Chang Sarah Esther, Feng Allan, Meng Wenzhao, Apostolidis Sokratis A, Mack Elisabeth, Artandi Maja, Barman Linda, Bennett Kate, Chakraborty Saborni, Chang Iris, Cheung Peggie, Chinthrajah Sharon, Dhingra Shaurya, Do Evan, Finck Amanda, Gaano Andrew, Geßner Reinhard, Giannini Heather M, Gonzalez Joyce, Greib Sarah, Gündisch Margrit, Hsu Alex Ren, Kuo Alex, Manohar Monali, Mao Rong, Neeli Indira, Neubauer Andreas, Oniyide Oluwatosin, Powell Abigail Elizabeth, Puri Rajan, Renz Harald, Schapiro Jeffrey M, Weidenbacher Payton A, Wittman Rich, Ahuja Neera, Chung Ho-Ryun, Jagannathan Pras, James Judith, Kim Peter S, Meyer Nuala J, Nadeau Kari, Radic Marko, Robinson William H, Singh Upinder, Wang Taia T, Wherry E John, Skevaki Chrysanthi, Prak Eline T Luning, Utz P J
medRxiv. 2021 Jan 29:2021.01.27.21250559. doi: 10.1101/2021.01.27.21250559.

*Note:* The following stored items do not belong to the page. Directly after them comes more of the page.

(** ** Every step keeps the files and the jobs tidy *)

Lemma ui_step_tidy sys sys' :
  one_at_a_time sys -> tidy sys -> ui_step sys sys' -> tidy sys'.
Proof.
  intros Hinv [Hfiles Hplain] Hstep. destruct sys as [s ts].
  unfold one_at_a_time in Hinv; cbn [state tasks] in *.
  destruct Hstep as [jobId name files options Hfresh | jobId now j Hfind Hshown Hdis
                    | jobId now j Hfind Hshown | jobId now j Hfind Hdel
                    | k x now t Hk Hfits | handle]; cbn [state tasks] in *.
  - (* a job is created *)
    unfold tidy, step; cbn [state tasks].
    assert (Hnew : forall j f,
              In j (jobs (createNewJob jobId name files options s)) ->
              In f (BatchJob.files j) ->
              BatchFile.status f = FileStatus.processing ->
              In j (jobs s)).
    { intros j f [<- | Hj] Hf Hst; [|exact Hj].
      rewrite (created_files_queued jobId name files options s _ f eq_refl Hf) in Hst.
      discriminate Hst. }
    split.
    + destruct ts as [|t [|? ?]]; [| |exact I].
      * intros j f Hj Hf Hst. exact (Hfiles j f (Hnew j f Hj Hf Hst) Hf Hst).
      * intros j f Hj Hf Hst. exact (Hfiles j f (Hnew j f Hj Hf Hst) Hf Hst).
    + intros j [<- | Hj]; [left; reflexivity | exact (Hplain j Hj)].
  - (* Start *)
    unfold tidy, step; cbn [state tasks].
    destruct ts as [|t [|? ?]]; [| |destruct Hinv].
    + unfold startJob. unfold findJob in Hfind. rewrite Hfind.
      destruct (JobStatus.eqb (BatchJob.status j) JobStatus.running) eqn:Hst.
      { unfold startShown in Hshown. destruct (BatchJob.status j); discriminate. }
      match goal with
      | |- context [loopFrom ?a ?b ?c ?d ?e ?s1] =>
          pose proof (loopFrom_tidy a b c d e s1) as H1;
          pose proof (loopFrom_plain a b c d e s1) as H2;
          destruct (loopFrom a b c d e s1) as [s' [t'|]]
      end; cbn [state tasks app option_list fst] in *.
      * split; [apply H1 | apply H2]; cbn.
        -- apply quiet_onJob; [reflexivity | exact Hfiles].
        -- apply plain_onJob; [|exact Hplain]. intros j0 _. apply plain_running.
      * split; [apply H1 | apply H2]; cbn.
        -- apply quiet_onJob; [reflexivity | exact Hfiles].
        -- apply plain_onJob; [|exact Hplain]. intros j0 _. apply plain_running.
    + exfalso. destruct Hinv as (Hact & _ & _ & _ & Hall & _).
      destruct (find_job_In _ _ _ Hfind) as [Hin Hid].
      unfold startDisabled in Hdis. rewrite Hact in Hdis.
      apply negb_false_iff, String.eqb_eq in Hdis.
      pose proof (Hall j Hin (eq_sym Hdis)) as Hrun.
      unfold startShown in Hshown. rewrite Hrun in Hshown. discriminate Hshown.
  - (* Pause *)
    unfold tidy, settleAborted, step; cbn [state tasks].
    destruct (find_job_In _ _ _ Hfind) as [Hin Hid].
    assert (Hrun : BatchJob.status j = JobStatus.running).
    { unfold pauseShown in Hshown. destruct (BatchJob.status j); try discriminate Hshown.
      reflexivity. }
    destruct ts as [|t [|? ?]]; [| |destruct Hinv].
    + exfalso. destruct Hinv as [_ Hnone]. exact (Hnone j Hin Hrun).
    + destruct (rejectAborted_paused jobId now t s Hinv) as (s' & -> & _ & ->).
      destruct Hinv as (Hact & (c & Hc & Hsig & Hflag) & Hpres & Honly & Hall & _).
      assert (Hlen : c < length (controllers s)) by (eapply lookup_lt_Some; exact Hflag).
      rewrite (resume_rejected_when_aborted t AbortError now (pauseJob jobId s)
                 (aborted_after_pauseJob jobId s c Hc Hlen)).
      assert (Hjt : jobId = Dashboard.jobId t) by (rewrite <- Hid; exact (Honly j Hin Hrun)).
      rewrite Hjt. cbn [state tasks fst finishJob setJobs jobs catchBlock pauseJob].
      split.
      * apply quiet_onJob; [reflexivity|]. apply quiet_onJob; [reflexivity|].
        apply settled_quiet; [intros f Hf; discriminate Hf|].
        apply marked_onJob; [intros ?; reflexivity | reflexivity | exact Hfiles].
      * rewrite !onJob_onJob by (intros ?; reflexivity).
        apply plain_onJob; [|exact Hplain]. intros j0 _. apply plain_completed.
  - (* Delete *)
    unfold tidy, settleAborted, step; cbn [state tasks].
    destruct (find_job_In _ _ _ Hfind) as [Hin Hid].
    assert (Hidle : BatchJob.status j <> JobStatus.running).
    { intros Hrun. unfold deleteDisabled in Hdel. rewrite Hrun in Hdel. discriminate Hdel. }
    destruct ts as [|t [|? ?]]; [| |destruct Hinv].
    + destruct Hinv as [Hact Hnone]. unfold deleteJob. rewrite Hact. cbn.
      split.
      * intros j' f Hj'. apply In_filter_jobs in Hj'. exact (Hfiles j' f Hj').
      * intros j' Hj'. apply In_filter_jobs in Hj'. exact (Hplain j' Hj').
    + pose proof (signalAborted_busy t s Hinv) as Hsa.
      destruct Hinv as (Hact & Hctl & (j0 & Hj0 & Hid0) & Honly & Hall & Hfl).
      assert (Hne : String.eqb (Dashboard.jobId t) jobId = false).
      { apply String.eqb_neq. intros E. apply Hidle. apply (Hall j Hin). congruence. }
      unfold deleteJob. rewrite Hact, Hne.
      rewrite rejectAborted_untouched by exact Hsa. cbn.
      split.
      * intros j' f Hj'. apply In_filter_jobs in Hj'. exact (Hfiles j' f Hj').
      * intros j' Hj'. apply In_filter_jobs in Hj'. exact (Hplain j' Hj').
  - (* a promise settles *)
    unfold tidy, step; cbn [state tasks].
    destruct ts as [|t0 [|? ?]]; [discriminate Hk | | destruct Hinv].
    destruct k as [|k]; [|discriminate Hk]. cbn in Hk. injection Hk as ->.
    cbn [lookup list_lookup].
    pose proof (resume_tidy t x now s Hfiles Hfits) as H1.
    pose proof (resume_plain t x now s Hplain) as H2.
    destruct (resume t x now s) as [s' [t'|]]; cbn [state tasks fst] in *;
      split; assumption.
  - (* a progress timer fires *)
    unfold tidy, step; cbn [state tasks].
    destruct (List.find _ (intervals s)) as [[h [jid fid]]|]; cbn [state tasks];
      [|split; assumption].
    split.
    + destruct ts as [|t [|? ?]]; [| |exact I]; cbn.
      * apply quiet_onFiles; [reflexivity | exact Hfiles].
      * apply marked_onFiles; [reflexivity | intros ?; reflexivity | exact Hfiles].
    + cbn. apply plain_onJob; [|exact Hplain]. intros j0 Hj0. exact Hj0.
Qed.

Coronavirus Disease 2019 (COVID-19), caused by Severe Acute Respiratory Syndrome Coronavirus-2 (SARS-CoV-2), is associated with a wide range of clinical manifestations, including autoimmune features and autoantibody production. We developed three different protein arrays to measure hallmark IgG autoantibodies associated with Connective Tissue Diseases (CTDs), Anti-Cytokine Antibodies (ACA), and anti-viral antibody responses in 147 hospitalized COVID-19 patients in three different centers. Autoantibodies were identified in approximately 50% of patients, but in <15% of healthy controls. When present, autoantibodies largely targeted autoantigens associated with rare disorders such as myositis, systemic sclerosis and CTD overlap syndromes. Anti-nuclear antibodies (ANA) were observed in ∼25% of patients. Patients with autoantibodies tended to demonstrate one or a few specificities whereas ACA were even more prevalent, and patients often had antibodies to multiple cytokines. Rare patients were identified with IgG antibodies against angiotensin converting enzyme-2 (ACE-2). A subset of autoantibodies and ACA developed following SARS-CoV-2 infection while others were transient. Autoantibodies tracked with longitudinal development of IgG antibodies that recognized SARS-CoV-2 structural proteins such as S1, S2, M, N and a subset of non-structural proteins, but not proteins from influenza, seasonal coronaviruses or other pathogenic viruses. COVID-19 patients with one or more autoantibodies tended to have higher levels of antibodies against SARS-CoV-2 Nonstructural Protein 1 (NSP1) and Methyltransferase (ME). We conclude that SARS-CoV-2 causes development of new-onset IgG autoantibodies in a significant proportion of hospitalized COVID-19 patients and are positively correlated with immune responses to SARS-CoV-2 proteins.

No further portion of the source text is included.